Exercise description —
Could you set down exactly the lines in the records below between the line holding "m (fun _ => k))" and the line holding "Definition get_items (search_results", inclusive?
(Dataset excerpts)
(** * google-searcher: a shallow embedding of [main.py]

    The script reads a table of post captions, builds one search query per
    row, asks the Custom Search API for it (retrying on HTTP 429 with an
    exponential back-off), keeps the first result link that belongs to the
    selected social network, and writes the link into the row's URL column.

    Python values are modelled as follows.
    - [str] is a list of Unicode code points ([list N]); [len] is the list
      length and [a in b] is the substring test.
    - [int] is [Z].
    - A [DataFrame] is the list of its rows in index order (the index that
      [read_csv] builds is [0 .. n-1]); a row maps a column label to a cell.
    - The network, the console, the clock and the writes into the table are
      effects: a computation takes the number of HTTP requests issued so
      far and returns its outcome (a value or a raised exception), the
      events it emitted, in order, and the new request count. *)

From Stdlib Require Import ZArith NArith List String Ascii Bool Lia.
From stdpp Require Import gmap list fin_maps.
Import ListNotations.

Local Open Scope Z_scope.

(* ===================================================================== *)
(** ** Strings *)
(* ===================================================================== *)

(** A Python [str]: the sequence of its code points. *)
Abbreviation pystr := (list N).

(** The code points of an ASCII literal. *)
Fixpoint py (s : string) : pystr :=
  match s with
  | EmptyString => []
  | String c s' => N_of_ascii c :: py s'
  end.

(** [len(s)] *)
Definition len (s : pystr) : Z := Z.of_nat (length s).

(** Whether [s] begins with [p]; the test [p in s] tries this at every
    offset of [s]. *)
Fixpoint starts_with (p s : pystr) : bool :=
  match p, s with
  | [], _ => true
  | _ :: _, [] => false
  | a :: p', b :: s' => (a =? b)%N && starts_with p' s'
  end.

(** [p in s] for two strings: [p] occurs in [s] as a contiguous run. *)
Fixpoint str_in (p s : pystr) : bool :=
  starts_with p s ||
  match s with
  | [] => false
  | _ :: s' => str_in p s'
  end.

(** [bool(s)] for a string: non-empty strings are truthy. *)
Definition truthy (s : pystr) : bool :=
  match s with
  | [] => false
  | _ :: _ => true
  end.

(** [re.sub(pattern, repl, text)] for a pattern that is one character
    class: scanning left to right, every character of the class is
    replaced by [repl] and every other character is copied. *)
Fixpoint re_sub_class (cls : N -> bool) (repl text : pystr) : pystr :=
  match text with
  | [] => []
  | c :: rest =>
      if cls c then repl ++ re_sub_class cls repl rest
      else c :: re_sub_class cls repl rest
  end.

(** The character class of the pattern, the complement of the range
    U+0000 to U+FFFF: everything outside the range. *)
Definition outside_bmp (c : N) : bool :=
  negb ((0 <=? c)%N && (c <=? 65535)%N).

(** [filter_bmp_characters] (main.py, line 100). *)
Definition filter_bmp_characters (text : pystr) : pystr :=
  re_sub_class outside_bmp [] text.

(* ===================================================================== *)
(** ** Network profiles *)
(* ===================================================================== *)

Definition MIN_TEXT_LENGTH : Z := 200.

(** [class SocialNetwork(Enum)] (line 18); the getters read the tuple. *)
Inductive SocialNetwork := FACEBOOK | INSTAGRAM.

Definition get_domain_url (sn : SocialNetwork) : pystr :=
  match sn with
  | FACEBOOK => py "https://www.facebook.com/"
  | INSTAGRAM => py "https://www.instagram.com/"
  end.

Definition get_valid_substrings (sn : SocialNetwork) : list pystr :=
  match sn with
  | FACEBOOK => [py "posts/"; py "videos/"; py "photos/"; py "groups/"]
  | INSTAGRAM => [py "p/"; py "tv/"; py "reel/"; py "video/"; py "photo/"]
  end.

Definition get_text_column (sn : SocialNetwork) : pystr :=
  match sn with
  | FACEBOOK => py "Caption"
  | INSTAGRAM => py "Caption"
  end.

Definition get_url_column (sn : SocialNetwork) : pystr :=
  match sn with
  | FACEBOOK => py "URL"
  | INSTAGRAM => py "URL"
  end.

Definition get_site_query (sn : SocialNetwork) : pystr :=
  match sn with
  | FACEBOOK => py "site: facebook.com"
  | INSTAGRAM => py "site: instagram.com"
  end.

(** The test of lines 123-124 on one link. *)
Definition accepted (sn : SocialNetwork) (link : pystr) : bool :=
  str_in (get_domain_url sn) link &&
  existsb (fun substring => str_in substring link) (get_valid_substrings sn).


(* ===================================================================== *)
(** ** The search endpoint, exceptions and effects *)
(* ===================================================================== *)

(** The [params] dictionary of line 107. *)
Record params := { q : pystr; key : pystr; cx : pystr; num : Z }.

(** One value that [for item in itens] meets, by what lines 122-124 do
    with it: an object whose ['link'] is absent ([None]) or a string; an
    object whose ['link'] is null, a number or a boolean; or a value that
    is not an object (an array, a string, a number, a boolean, null).
    An object whose ['link'] is itself an array or an object is not
    covered: the tests of lines 123-124 are then membership tests in that
    container, and the function can return the container instead of a
    string. *)
Inductive item :=
| Item (link : option pystr)
| ItemScalarLink
| ItemNotObject.

(** The body of a response, by what lines 118-121 do with it: text that
    is not JSON; a JSON object whose ['items'] is absent ([None]) or an
    array; JSON that is not an object; an object whose ['items'] is null,
    a number or a boolean; an object whose ['items'] is a string of [n]
    characters; an object whose ['items'] is an object of [n] keys. *)
Inductive body :=
| Malformed
| Json (items : option (list item))
| JsonNotObject
| JsonItemsScalar
| JsonItemsText (n : nat)
| JsonItemsObject (n : nat).

Record Response := { status_code : Z; content : body }.

(** What one [requests.get] meets: no connection ([requests.get] raises
    instead of returning), or a response. *)
Inductive reply := NoConnection | Reply (r : Response).

Inductive exn :=
| ConnectionError
| HTTPError (response : Response)
| JSONDecodeError
| KeyError (k : pystr)
| TypeError
| AttributeError.

(** The lines the script prints. *)
Inductive message :=
| MsgRateLimited (wait_time : Z)             (* line 131 *)
| MsgRequestError (status : Z)               (* line 134 *)
| MsgStart                                   (* line 155 *)
| MsgSkipped (line : Z) (length : Z)         (* line 164 *)
| MsgFound (line : Z) (url : pystr)          (* line 172 *)
| MsgNotFound (line : Z)                     (* line 174 *)
| MsgDone (found total : Z)                  (* line 176 *)
| MsgIgnored (skipped : Z)                   (* line 177 *)
| MsgFailed (not_found : Z).                 (* line 178 *)

Inductive event :=
| EvGet (p : params)                              (* requests.get *)
| EvSleep (secs : Z)                              (* time.sleep *)
| EvPrint (m : message)                           (* print *)
| EvSetColumn (col v : pystr)                     (* data_posts[col] = v *)
| EvSetAt (index : nat) (col v : pystr).          (* data_posts.at[index, col] = v *)

Inductive outcome (A : Type) :=
| Ret (a : A)
| Raise (e : exn).
Arguments Ret {A} a.
Arguments Raise {A} e.

(** A computation: from the number of requests issued so far to its
    outcome, the events it emitted and the new number of requests. *)
Definition M (A : Type) : Type := nat -> outcome A * list event * nat.

(** A step without effects. *)
Definition lift {A} (o : outcome A) : M A := fun n => (o, [], n).

Definition ret {A} (a : A) : M A := lift (Ret a).

Definition raise {A} (e : exn) : M A := lift (Raise e).

Definition bind {A B} (m : M A) (k : A -> M B) : M B :=
  fun n =>
    match m n with
    | (Ret a, ev, n1) =>
        match k a n1 with
        | (r, ev', n2) => (r, ev ++ ev', n2)
        end
    | (Raise e, ev, n1) => (Raise e, ev, n1)
    end.

Notation "x <- m ;; k" := (bind m (fun x => k))
  (at level 100, m at next level, right associativity).
Notation "m ;;; k" := (bind m (fun _ => k))
  (at level 100, right associativity).

Definition emit (e : event) : M unit := fun n => (Ret tt, [e], n).

Definition print (m : message) : M unit := emit (EvPrint m).

Definition sleep (secs : Z) : M unit := emit (EvSleep secs).

(** [try: m except requests.exceptions.HTTPError: h]; every other
    exception passes through. *)
Definition try_except_HTTPError {A} (m : M A) (h : Response -> M A) : M A :=
  fun n =>
    match m n with
    | (Raise (HTTPError response), ev, n1) =>
        match h response n1 with
        | (r, ev', n2) => (r, ev ++ ev', n2)
        end
    | other => other
    end.

(** [range(n)] *)
Definition range (n : Z) : list Z := map Z.of_nat (seq 0 (Z.to_nat n)).

(** The statuses [raise_for_status] rejects: 4xx and 5xx. *)
Definition http_error (response : Response) : bool :=
  (400 <=? status_code response) && (status_code response <? 600).

(** [Response.raise_for_status] *)
Definition raise_for_status (response : Response) : M unit :=
  if http_error response then raise (HTTPError response) else ret tt.

(** [Response.json]: the parsed body, which is never [Malformed]. *)
Definition json (response : Response) : M body :=
  match content response with
  | Malformed => raise JSONDecodeError
  | search_results => ret search_results
  end.

(** [search_results.get('items', [])] *)
Definition get_items (search_results : option (list item)) : list item :=
  match search_results with
  | Some itens => itens
  | None => []
  end.

(** Line 119 and the start of line 121: what the loop iterates over.
    [.get] exists on an object only ([AttributeError]); null, a number
    and a boolean cannot be iterated ([TypeError]); a string yields its
    characters and an object its keys, all of them strings. *)
Definition iter_items (search_results : body) : outcome (list item) :=
  match search_results with
  | Malformed => Raise JSONDecodeError
  | Json items => Ret (get_items items)
  | JsonNotObject => Raise AttributeError
  | JsonItemsScalar => Raise TypeError
  | JsonItemsText n => Ret (repeat ItemNotObject n)
  | JsonItemsObject n => Ret (repeat ItemNotObject n)
  end.

(** The loop of lines 121-126, with its two [return]s. [item['link']]
    raises [KeyError] on an object without the key and [TypeError] on a
    value that is not an object; [... in link] raises [TypeError] on null,
    a number or a boolean. *)
Fixpoint first_relevant (social_network : SocialNetwork) (itens : list item)
  : outcome pystr :=
  match itens with
  | [] => Ret []
  | Item None :: _ => Raise (KeyError (py "link"))
  | Item (Some link) :: rest =>
      if str_in (get_domain_url social_network) link &&
         existsb (fun substring => str_in substring link)
                 (get_valid_substrings social_network)
      then Ret link
      else first_relevant social_network rest
  | ItemScalarLink :: _ => Raise TypeError
  | ItemNotObject :: _ => Raise TypeError
  end.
(End Dataset excerpts)
Written solution —
Notation "m ;;; k" := (bind m (fun _ => k))
  (at level 100, right associativity).

Definition emit (e : event) : M unit := fun n => (Ret tt, [e], n).

Definition print (m : message) : M unit := emit (EvPrint m).

Definition sleep (secs : Z) : M unit := emit (EvSleep secs).

(** [try: m except requests.exceptions.HTTPError: h]; every other
    exception passes through. *)
Definition try_except_HTTPError {A} (m : M A) (h : Response -> M A) : M A :=
  fun n =>
    match m n with
    | (Raise (HTTPError response), ev, n1) =>
        match h response n1 with
        | (r, ev', n2) => (r, ev ++ ev', n2)
        end
    | other => other
    end.

(** [range(n)] *)
Definition range (n : Z) : list Z := map Z.of_nat (seq 0 (Z.to_nat n)).

(** The statuses [raise_for_status] rejects: 4xx and 5xx. *)
Definition http_error (response : Response) : bool :=
  (400 <=? status_code response) && (status_code response <? 600).

(** [Response.raise_for_status] *)
Definition raise_for_status (response : Response) : M unit :=
  if http_error response then raise (HTTPError response) else ret tt.

(** [Response.json]: the parsed body, which is never [Malformed]. *)
Definition json (response : Response) : M body :=
  match content response with
  | Malformed => raise JSONDecodeError
  | search_results => ret search_results
  end.

(** [search_results.get('items', [])] *)
Definition get_items (search_results : option (list item)) : list item :=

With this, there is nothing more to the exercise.